Dataset content section start
Lemma parse_finite_plain (sign : bool) (intd tail : list ascii) (e : Z) :
  forallb is_digit intd = true -> intd ≠ [] ->
  tail = [] \/ (exists t, tail = "E"%char :: t) ->
  parse_exponent tail = Some e ->
  parse_finite sign (intd ++ tail)
  = Some (DecFinite sign (N_of_digits0 intd) e).
Proof.
  intros Hi Hne Ht He. unfold parse_finite.
  rewrite (span_digits_app intd _ Hi) by (destruct Ht as [->|[t ->]]; reflexivity).
  assert (Hfrac : match tail with
                  | "."%char :: r => span_digits r
                  | _ => ([], tail)
                  end = ([], tail)) by (destruct Ht as [->|[t ->]]; reflexivity).
  rewrite Hfrac, app_nil_r.
  destruct intd as [|c l]; [contradiction|].
  rewrite He. simpl length. rewrite Z.sub_0_r. reflexivity.
Qed.






Lemma no_blank_app (l1 l2 : list ascii) : no_blank l1 -> no_blank l2 -> no_blank (l1 ++ l2).
Proof. unfold no_blank. intros. apply Forall_app. split; assumption. Qed.




Lemma sign_dispatch (sign : bool) (d : ascii) (l : list ascii) :
  is_digit d = true \/ d = "I"%char \/ d = "N"%char \/ d = "s"%char ->
  split_sign (chars (sign_text sign) ++ d :: l) = (sign, d :: l).
Proof.
  intros Hd. destruct sign; [reflexivity|].
  simpl. destruct Hd as [Hd|[->|[->| ->]]]; try reflexivity.
  destruct d as [[] [] [] [] [] [] [] []]; try discriminate Hd; reflexivity.
Qed.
Dataset content section end
Directions —
All lines above from the one containing "tail = [] \/ (exists" to the one containing "Lemma no_blank_app (l1" must be repeated exactly, both lines included, and no others.

Answer for this exercise —
  tail = [] \/ (exists t, tail = "E"%char :: t) ->
  parse_exponent tail = Some e ->
  parse_finite sign (intd ++ tail)
  = Some (DecFinite sign (N_of_digits0 intd) e).
Proof.
  intros Hi Hne Ht He. unfold parse_finite.
  rewrite (span_digits_app intd _ Hi) by (destruct Ht as [->|[t ->]]; reflexivity).
  assert (Hfrac : match tail with
                  | "."%char :: r => span_digits r
                  | _ => ([], tail)
                  end = ([], tail)) by (destruct Ht as [->|[t ->]]; reflexivity).
  rewrite Hfrac, app_nil_r.
  destruct intd as [|c l]; [contradiction|].
  rewrite He. simpl length. rewrite Z.sub_0_r. reflexivity.
Qed.






Lemma no_blank_app (l1 l2 : list ascii) : no_blank l1 -> no_blank l2 -> no_blank (l1 ++ l2).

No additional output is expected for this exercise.